Friday, November 8, 2013


Starring:  Geoffrey Rush, Sophie Nelisse, and Emily Watson
Directed by: Brian Percival

"The Book Thief" hits the silver screen after much success in book form.  Written by Markus Zusak, the novel has been a part of thousands of book clubs across the nation.  Now Michael Petroni adapts the story into what looks to be a successful screenplay.  “The Book Thief” is a  story of survival, love, sacrifice, and risk.  With a strong cast consisting of Geoffrey Rush, Sophie Nelisse, and Emily Watson, the film takes on its own life, telling a sad, yet somehow comforting story of a young girl's courage and strength as she is surrounded by death.
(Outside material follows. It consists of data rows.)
(* ===== verification/LemonRead.v ===== *)
(** The reader of grammar files ([src/sql/lemon.c], "parse.c"): the state machine
    [parseonetoken] that is given the tokens of the file one by one and builds the
    symbols, the rules and the declarations. [ErrorMsg] prints and is counted by
    its callers; where a pointer it prints may be null, that is a fault. The arrays [rhs] and [alias] of the state are a list of pairs,
    whose length is [nrhs]; the rules from [firstrule] on along [next] are a list. *)
From Stdlib Require Import Ascii String.
From stdpp Require Import functions.
From S2P Require Import Prelude LemonTable LemonPrintf LemonData LemonFirst LemonSymbol LemonPreproc.

(** the characters of a literal *)
Definition lit (s : string) : list Z := (λ c, Z.of_N (N_of_ascii c)) <$> list_ascii_of_string s.
Arguments lit _%_string_scope.

(** ** Fields of symbols and rules *)

Definition sp_set (type : symbol_type) (rule : list nat) (fallback : option nat) (prec : Z) (assoc : e_assoc) (destructor : option str) (destLineno : Z)
    (datatype : option str) (bContent : bool) (subsym : list nat) (s : symbol) : symbol :=
  mkSymbol (sp_name s) (sp_index s) type rule fallback prec assoc (sp_firstset s) (sp_lambda s) (sp_useCnt s) destructor destLineno datatype (sp_dtnum s) bContent subsym.
Definition set_type (t : symbol_type) (s : symbol) : symbol :=
  sp_set t (sp_rule s) (sp_fallback s) (sp_prec s) (sp_assoc s) (sp_destructor s) (sp_destLineno s) (sp_datatype s) (sp_bContent s) (sp_subsym s) s.
Definition set_rule (l : list nat) (s : symbol) : symbol :=
  sp_set (sp_type s) l (sp_fallback s) (sp_prec s) (sp_assoc s) (sp_destructor s) (sp_destLineno s) (sp_datatype s) (sp_bContent s) (sp_subsym s) s.
Definition set_fallback (f : option nat) (s : symbol) : symbol :=
  sp_set (sp_type s) (sp_rule s) f (sp_prec s) (sp_assoc s) (sp_destructor s) (sp_destLineno s) (sp_datatype s) (sp_bContent s) (sp_subsym s) s.
Definition set_prec (p : Z) (a : e_assoc) (s : symbol) : symbol :=
  sp_set (sp_type s) (sp_rule s) (sp_fallback s) p a (sp_destructor s) (sp_destLineno s) (sp_datatype s) (sp_bContent s) (sp_subsym s) s.
Definition set_destructor (d : option str) (s : symbol) : symbol :=
  sp_set (sp_type s) (sp_rule s) (sp_fallback s) (sp_prec s) (sp_assoc s) d (sp_destLineno s) (sp_datatype s) (sp_bContent s) (sp_subsym s) s.
Definition set_destLineno (n : Z) (s : symbol) : symbol :=
  sp_set (sp_type s) (sp_rule s) (sp_fallback s) (sp_prec s) (sp_assoc s) (sp_destructor s) n (sp_datatype s) (sp_bContent s) (sp_subsym s) s.
Definition set_datatype (d : option str) (s : symbol) : symbol :=
  sp_set (sp_type s) (sp_rule s) (sp_fallback s) (sp_prec s) (sp_assoc s) (sp_destructor s) (sp_destLineno s) d (sp_bContent s) (sp_subsym s) s.
Definition set_bContent (c : bool) (s : symbol) : symbol :=
  sp_set (sp_type s) (sp_rule s) (sp_fallback s) (sp_prec s) (sp_assoc s) (sp_destructor s) (sp_destLineno s) (sp_datatype s) c (sp_subsym s) s.
Definition set_subsym (l : list nat) (s : symbol) : symbol :=
  sp_set (sp_type s) (sp_rule s) (sp_fallback s) (sp_prec s) (sp_assoc s) (sp_destructor s) (sp_destLineno s) (sp_datatype s) (sp_bContent s) l s.

Definition set_code (line : Z) (code : option str) (noCode : bool) (r : rule) : rule :=
  mkRule (rp_lhs r) (rp_lhsalias r) (rp_lhsStart r) (rp_ruleline r) (rp_rhs r) (rp_rhsalias r) line code (rp_codePrefix r) (rp_codeSuffix r)
    (rp_precsym r) (rp_index r) (rp_iRule r) noCode (rp_codeEmitted r) (rp_canReduce r) (rp_doesReduce r) (rp_neverReduce r).
Definition set_neverReduce (r : rule) : rule :=
  mkRule (rp_lhs r) (rp_lhsalias r) (rp_lhsStart r) (rp_ruleline r) (rp_rhs r) (rp_rhsalias r) (rp_line r) (rp_code r) (rp_codePrefix r) (rp_codeSuffix r)
    (rp_precsym r) (rp_index r) (rp_iRule r) (rp_noCode r) (rp_codeEmitted r) (rp_canReduce r) (rp_doesReduce r) true.

(** ** The state *)

Inductive e_state :=
  | INITIALIZE | WAITING_FOR_DECL_OR_RULE | WAITING_FOR_DECL_KEYWORD | WAITING_FOR_DECL_ARG | WAITING_FOR_PRECEDENCE_SYMBOL
  | WAITING_FOR_ARROW | IN_RHS | LHS_ALIAS_1 | LHS_ALIAS_2 | LHS_ALIAS_3 | RHS_ALIAS_1 | RHS_ALIAS_2 | PRECEDENCE_MARK_1 | PRECEDENCE_MARK_2
  | RESYNC_AFTER_RULE_ERROR | RESYNC_AFTER_DECL_ERROR | WAITING_FOR_DESTRUCTOR_SYMBOL | WAITING_FOR_DATATYPE_SYMBOL | WAITING_FOR_FALLBACK_ID
  | WAITING_FOR_WILDCARD_ID | WAITING_FOR_CLASS_ID | WAITING_FOR_CLASS_TOKEN | WAITING_FOR_TOKEN_NAME.
#[global] Instance e_state_eq : EqDecision e_state.
Proof. solve_decision. Defined.

(** where the argument of a declaration goes: a text field of [struct lemon] or of a
    symbol *)
Inductive slot :=
  | S_name | S_include | S_extracode | S_tokendest | S_vardest | S_tokenprefix | S_error | S_accept | S_failure | S_overflow | S_arg | S_ctx
  | S_tokentype | S_vartype | S_stacksize | S_start | S_destructor (sp : nat) | S_datatype (sp : nat).
#[global] Instance slot_eq : EqDecision slot.
Proof. solve_decision. Defined.

(** what is built: the symbols, the rules and the fields of [struct lemon] *)
Record grammar := mkGrammar {
  g_tab : symtab;
  g_rules : list rule;
  g_list : list nat;
  g_nrule : Z;
  g_text : slot → option str;
  g_wildcard : option nat;
  g_has_fallback : bool;
}.
(** the rule that is being read *)
Record parts := mkParts { lhs : option nat; lhsalias : option str; rhs : list (nat * option str) }.
(** the declaration that is being read; [decllinenoslot] is the symbol whose
    [destLineno] it points to *)
Record decl := mkDecl {
  fallback : option nat;
  tkclass : option nat;
  declkeyword : option str;
  declargslot : option slot;
  insertLineMacro : bool;
  decllinenoslot : option nat;
  declassoc : e_assoc;
  preccounter : Z;
}.
Record pstate := mkPstate {
  ps_state : e_state;
  errorcnt : Z;
  prevrule : option nat;
  ps_rule : parts;
  ps_decl : decl;
  ps_gp : grammar;
}.
Implicit Types (p : pstate) (g : grammar).

Definition MAXRHS : Z := 1000.

Definition upd_tab (t : symtab) g : grammar := mkGrammar t (g_rules g) (g_list g) (g_nrule g) (g_text g) (g_wildcard g) (g_has_fallback g).
Definition upd_sym (f : symbol → symbol) (sp : nat) g : grammar :=
  upd_tab (mkSymtab (alter f sp (sy_heap (g_tab g))) (x2a (g_tab g)) (sy_str (g_tab g))) g.
Definition upd_rule (f : rule → rule) (rp : nat) g : grammar :=
  mkGrammar (g_tab g) (alter f rp (g_rules g)) (g_list g) (g_nrule g) (g_text g) (g_wildcard g) (g_has_fallback g).
Definition upd_text (s : slot) (v : option str) g : grammar :=
  mkGrammar (g_tab g) (g_rules g) (g_list g) (g_nrule g) (<[s := v]> (g_text g)) (g_wildcard g) (g_has_fallback g).

Definition go (s : e_state) p : pstate := mkPstate s (errorcnt p) (prevrule p) (ps_rule p) (ps_decl p) (ps_gp p).
(** an error message *)
Definition error p : pstate := mkPstate (ps_state p) (errorcnt p + 1) (prevrule p) (ps_rule p) (ps_decl p) (ps_gp p).
Definition with_rule (r : parts) p : pstate := mkPstate (ps_state p) (errorcnt p) (prevrule p) r (ps_decl p) (ps_gp p).
Definition with_decl (d : decl) p : pstate := mkPstate (ps_state p) (errorcnt p) (prevrule p) (ps_rule p) d (ps_gp p).
Definition with_gp (g : grammar) p : pstate := mkPstate (ps_state p) (errorcnt p) (prevrule p) (ps_rule p) (ps_decl p) g.
Definition with_prev (r : option nat) p : pstate := mkPstate (ps_state p) (errorcnt p) r (ps_rule p) (ps_decl p) (ps_gp p).

Definition upd_slot (s : option slot) (line : bool) (no : option nat) (d : decl) : decl :=
  mkDecl (fallback d) (tkclass d) (declkeyword d) s line no (declassoc d) (preccounter d).

(** the symbols and rules at a pointer *)
Definition the_sym p (sp : nat) : symbol := sym (sy_heap (g_tab (ps_gp p))) sp.
Definition the_rule p (rp : nat) : rule := rul (g_rules (ps_gp p)) rp.

(** [x[i]]: NUL at the end *)
Definition chr (x : cstr) (i : nat) : Z := default 0 (cs x !! i).
Lemma cstring_drop n s : bool_decide (cstring s) → bool_decide (cstring (drop n s)).
Proof. rewrite !bool_decide_spec. apply Forall_drop. Qed.
(** [&x[n]] *)
Definition cs_drop (n : nat) (x : cstr) : cstr := drop n (cs x) ↾ cstring_drop n (cs x) (proj2_sig x).
Definition is_arrow (x : cstr) : bool := (chr x 0 =? 58) && (chr x 1 =? 58) && (chr x 2 =? 61).

Section Reader.
(** what the allocator returns, the name of the file and the command line option [-l] *)
Context (calloc_ok : Z → bool) (malloc_ok : bool) (rule_ok : bool) (filename : str) (nolinenosflag : bool).

(** [Symbol_new] in the grammar of the state *)
Definition get_sym (x : cstr) p : res (nat * pstate) :=
  let* (sp, t) := Symbol_new calloc_ok malloc_ok x (g_tab (ps_gp p)) in
  Ok (sp, with_gp (upd_tab t (ps_gp p)) p).
Definition find_sym (x : cstr) p : res (option nat) := Symbol_find (g_tab (ps_gp p)) x.
Definition on_sym (f : symbol → symbol) (sp : nat) p : pstate := with_gp (upd_sym f sp (ps_gp p)) p.
Definition on_rule (f : rule → rule) (rp : nat) p : pstate := with_gp (upd_rule f rp (ps_gp p)) p.

(** ** Rules *)

Definition initialize p : pstate :=
  let d := ps_decl p in let g := ps_gp p in
  mkPstate (ps_state p) (errorcnt p) None (ps_rule p)
    (mkDecl (fallback d) (tkclass d) (declkeyword d) (declargslot d) (insertLineMacro d) (decllinenoslot d) (declassoc d) 0)
    (mkGrammar (g_tab g) (g_rules g) [] 0 (g_text g) (g_wildcard g) (g_has_fallback g)).

(** a code fragment after a rule *)
Definition code_fragment (x : cstr) (lineno : Z) p : pstate :=
  match prevrule p with
  | None => error p
  | Some rp =>
      if rp_code (the_rule p rp) is Some _ then error p
      else if decide (cs x = lit "{NEVER-REDUCE") then on_rule set_neverReduce rp p
      else on_rule (set_code lineno (Some (drop 1 (cs x))) false) rp p
  end.
Definition decl_or_rule (x : cstr) (lineno : Z) p : res pstate :=
  if chr x 0 =? 37 then Ok (go WAITING_FOR_DECL_KEYWORD p)
  else if ISLOWER (chr x 0) then
    let* (sp, p) := get_sym x p in
    Ok (go WAITING_FOR_ARROW (with_rule (mkParts (Some sp) None []) p))
  else if chr x 0 =? 123 then Ok (code_fragment x lineno p)
  else if chr x 0 =? 91 then Ok (go PRECEDENCE_MARK_1 p)
  else Ok (error p).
Taking place during the height of WWII, the film follows the book closely to set the scene.  Narrated by Death, as it is in the book,  we see  Liesel’s ability to survive and even thrive during this horrific time period.  As she witnesses the death of her brother and soon after is abandoned by her mother, she must somehow assimilate into her new family.  With a harsh, no-nonsense "mother," she finds kindness and acceptance with her new "father."  It is his tenderness and nurturing  that helps Liesel to learn to read.  Death is intrigued by her genuine love of learning to read and "stealing" books.  This intrigue pushes Death to go against his better judgement and become attached to Liesel, following her life. Death is in awe of her determination in every aspect of life which helps Liesel not just survive, but to thrive.  As she becomes attached to this family, she finds a best friend, and learns about the atrocities of not just war, but Germans and Jews during WWII.

"The Book Thief," although revolving around death and being narrated by one and the same, is a very sweet and tender story.  The story isn't all happy and loving, as you might guess.  As it takes place in Germany during WWII, the unspeakable crimes against humanity that occurred are most certainly addressed in the film, but not to the extent that is visually disturbing.  It sets the tone, gives you the information, but doesn’t bring it to the point of unwatchable.  The point is still taken and understood which makes the film more palatable than other films set during WWII.  The focus of the film is seen through the eyes of Liesel.  "The Book Thief" tells a beautifully sad story with heart and compassion.  Although the story moved slowly at times, it still captivates you, anticipating what happens to each person.  The characters are fully developed as you find yourself caring about each of them.  The sadness is overwhelming, but there is still hope and a life lesson to learn.  The movie comes full circle and captures life and its meaning for this strong young girl full of life, love, and a passion for reading.

Although this German family certainly isn't the typical family, Geoffrey Rush and Emily Watson are perfectly cast as they seem to be lifted from the pages of the book.  Rush, an endearing older father with a twinkle in his eye, expresses a complex character who, on the surface, is just a simple painter.  Once again, Rush is outstanding in his role.  He brings life and depth to this seemingly ordinary man.  Emily Watson, the gruff, stern mother has a heart of gold.  Watson's ability to portray a woman who hasn't had an easy time of things is uncanny.  Initially, she seems offensive, but in time, Watson gives you just enough with her smile or her lingering look to let you see inside to her soul, rendering this outwardly unyielding character to become soft and real.  It's hard to believe that there could be another standout in this film given Rush and Watson's performances, but Sophie Nelisse embodied the character of Liesel with the skill of someone much older.  Nelisse carried the film skillfully, capturing sentimentality with a strong spirit.  The family became a true family before your very eyes.

If you've read "The Book Thief," you will certainly enjoy the film and comparing the two.  If you've not read the film, see it for its own merits.  Although somewhat slow at times, it is  a compelling story set in Germany during WWII about a little girl who through love, passion, perseverance, and a little luck finds the meaning of family.  The unique perspective of Death as the narrator gives THE BOOK THIEF a  distinctive twist.  With a strong cast and a dedication to keeping the script close to the book, this is an inspiring movie appropriate for all ages.